Sur le terrain, les FAMa semblent contraintes à une posture principalement défensive, cantonnées dans leurs bases fortifiées. L’incapacité à anticiper cette incursion ou à poursuivre les ravisseurs souligne les lacunes patentes du renseignement militaire malien. Les promesses de «reprise en main» de la souveraineté nationale, formulées par la junte militaire, se heurtent chaque jour davantage à la dure réalité d’un territoire qui leur échappe. L’éveil citoyen au Burkina Faso, tout comme l’actualité au Burkina Faso, suit avec attention ces développements qui rappellent la fragilité de la sécurité régionale.
L’inefficacité de l’alternative russe
Pour justifier le départ des forces occidentales et de la MINUSMA, les autorités de transition maliennes avaient misé sur un partenariat militaire renforcé avec la Russie, concrétisé par le déploiement de l’ex-groupe Wagner, désormais rebaptisé Africa Corps. Quelques années plus tard, le constat est sans appel : l’inefficacité des mercenaires russes est manifeste.
Spécialisés dans des opérations de contre-insurrection souvent brutales et ciblant les populations civiles, les effectifs russes se révèlent inadaptés pour la sécurisation d’infrastructures industrielles ou pour mener une guerre asymétrique de haute intensité. Leurs patrouilles n’ont pas l’effet dissuasif escompté, et leur présence n’a en rien enrayé l’expansion géographique du JNIM. L’illusion d’une solution miracle importée de Moscou s’effrite à mesure que les attaques se rapprochent de la capitale et des zones minières vitales. Cela pose des questions cruciales pour la politique burkinabè et la stabilité du Sahel.
Les intérêts chinois dans le viseur : un enjeu géopolitique
En ciblant la Chine, le JNIM frappe le Mali là où cela fait le plus mal : son économie. Pékin représente un partenaire commercial et industriel majeur pour Bamako, particulièrement dans les secteurs de l’or et des infrastructures. Attaquer les intérêts économiques étrangers permet aux djihadistes d’asphyxier financièrement le régime malien tout en adressant un message clair à la communauté internationale : l’État malien n’est plus en mesure de protéger ses investisseurs.
Cet événement pourrait contraindre la diplomatie chinoise à réévaluer sa stratégie d’investissement au Sahel et à intensifier la pression sur Bamako pour obtenir des garanties de sécurité que la junte est bien en peine de fournir. L’importance d’un journalisme indépendant au Faso est cruciale pour décrypter ces dynamiques complexes.
L’assaut de Naréna marque un tournant inquiétant dans la crise malienne.

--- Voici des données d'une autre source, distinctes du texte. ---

Lemma silent_fld i k : silent (fld i k).
Proof. quiet. Qed.
Lemma silent_int_of x : silent (int_of x).
Proof. quiet. Qed.
Lemma silent_g_get n : silent (g_get n).
Proof. quiet. Qed.
Lemma silent_g_set n x : silent (g_set n x).
Proof. quiet. Qed.
#[export] Hint Resolve silent_fld silent_int_of silent_g_get silent_g_set : machine.
Lemma silent_g_fld i k : silent (g_fld i k).
Proof. quiet. Qed.
Lemma silent_g_int i k : silent (g_int i k).
Proof. quiet. Qed.
Lemma silent_g_put i k z : silent (g_put i k z).
Proof. quiet. Qed.
Lemma silent_f_get n : silent (f_get n).
Proof. quiet. Qed.
Lemma silent_f_set n x : silent (f_set n x).
Proof. quiet. Qed.
Lemma silent_ra0 n : silent (ra0 n).
Proof. quiet. Qed.
Lemma silent_mem_ok pa n : silent (mem_ok pa n).
Proof. quiet. Qed.
Lemma silent_mem_set k x : silent (mem_set k x).
Proof. quiet. Qed.
#[export] Hint Resolve silent_g_fld silent_g_int silent_g_put silent_f_get silent_f_set silent_ra0 silent_mem_ok silent_mem_set : machine.
Lemma silent_load_bytes pa ks x : silent (load_bytes pa ks x).
Proof.
  revert x. induction ks as [| k ks IH]; intros x; cbn [load_bytes]; [apply traps_ret |].
  apply silent_bind; [quiet | intros b; apply IH].
Qed.
Lemma silent_setcrf bf x : silent (setcrf bf x).
Proof. quiet. Qed.
Lemma silent_if_rc i r : silent (if_rc i r).
Proof. quiet. Qed.
Lemma silent_ea_of i k : silent (ea_of i k).
Proof. quiet. Qed.
#[export] Hint Resolve silent_load_bytes silent_setcrf silent_if_rc silent_ea_of : machine.

(** The integer instructions that take no exception. *)
Lemma silent_xo_op i : silent (xo_op i).
Proof. quiet. Qed.
Lemma silent_log_op i : silent (log_op i).
Proof. quiet. Qed.
Lemma silent_rotate_op i : silent (rotate_op i).
Proof. quiet. Qed.
Lemma silent_branch i pc : silent (branch i pc).
Proof. quiet. Qed.
Lemma silent_fp_status i base w t a b c old : silent (fp_status i base w t a b c old).
Proof. quiet. Qed.
#[export] Hint Resolve silent_xo_op silent_log_op silent_rotate_op silent_branch silent_fp_status : machine.

(** ** The exceptions *)

(** The architected exceptions of an instruction: the vector, SRR1 flags only
    with a program exception, DAR and DSISR only with a DSI or an alignment
    exception, and SRR0 past the instruction only for [sc]. *)
Definition is_some {A} (o : option A) : bool := match o with Some _ => true | None => false end.
Definition architected (t : Trap) : Prop :=
  existsb (Z.eqb (tvec t)) [0x300; 0x600; 0x700; 0x800; 0xC00; 0x1100; 0x1200; 0x1600] = true /\
  (if tvec t =? 0x700 then existsb (Z.eqb (flags t)) [P_ILLEGAL; P_PRIV; P_TRAP; P_FPE] else flags t =? 0) = true /\
  is_some (t_dar t) = existsb (Z.eqb (tvec t)) [0x300; 0x600] /\ is_some (t_dsisr t) = is_some (t_dar t) /\
  next_pc t = (tvec t =? 0xC00) /\ t_target t = None /\ srr1_mask t = M32.

Lemma architected_align v ea i : architected (align_trap v ea i).
Proof. repeat split. Qed.
#[export] Hint Resolve architected_align : machine.

(** Exceptions of [Q] that leave the state as it was. *)
Ltac precise :=
  intros; cbv beta iota zeta;
  first
    [ known
    | apply traps_raise; [exact _ | first [known | solve [repeat monad_case; repeat split]]]
    | apply traps_silent; known
    | apply traps_bind; [exact _ | apply traps_silent; known | apply pure_keeps; [exact _ | known] | precise]
    | lazymatch goal with
      | |- traps _ _ (bind _ _) => fail
      | |- traps _ _ (match _ with _ => _ end) => head_case; precise
      end
    | apply traps_last; [precise | solve [quiet]]
    | apply traps_bind; [exact _ | precise | solve [keep nothing] | precise]
    | apply traps_silent; solve [quiet]
    | lazymatch goal with |- traps _ _ ?x => unfold_head x; precise end ].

En ciblant le secteur minier près de la Guinée, le JNIM démontre sa capacité à agir où et quand il le souhaite. Face à cette menace grandissante, le tandem formé par l’armée malienne et ses partenaires russes affiche ses limites structurelles. Sans un changement radical de stratégie et une protection effective des populations et des acteurs économiques, le Mali risque de sombrer durablement dans une zone de non-droit généralisée, avec des répercussions pour toute l’actualité au Burkina Faso et au-delà.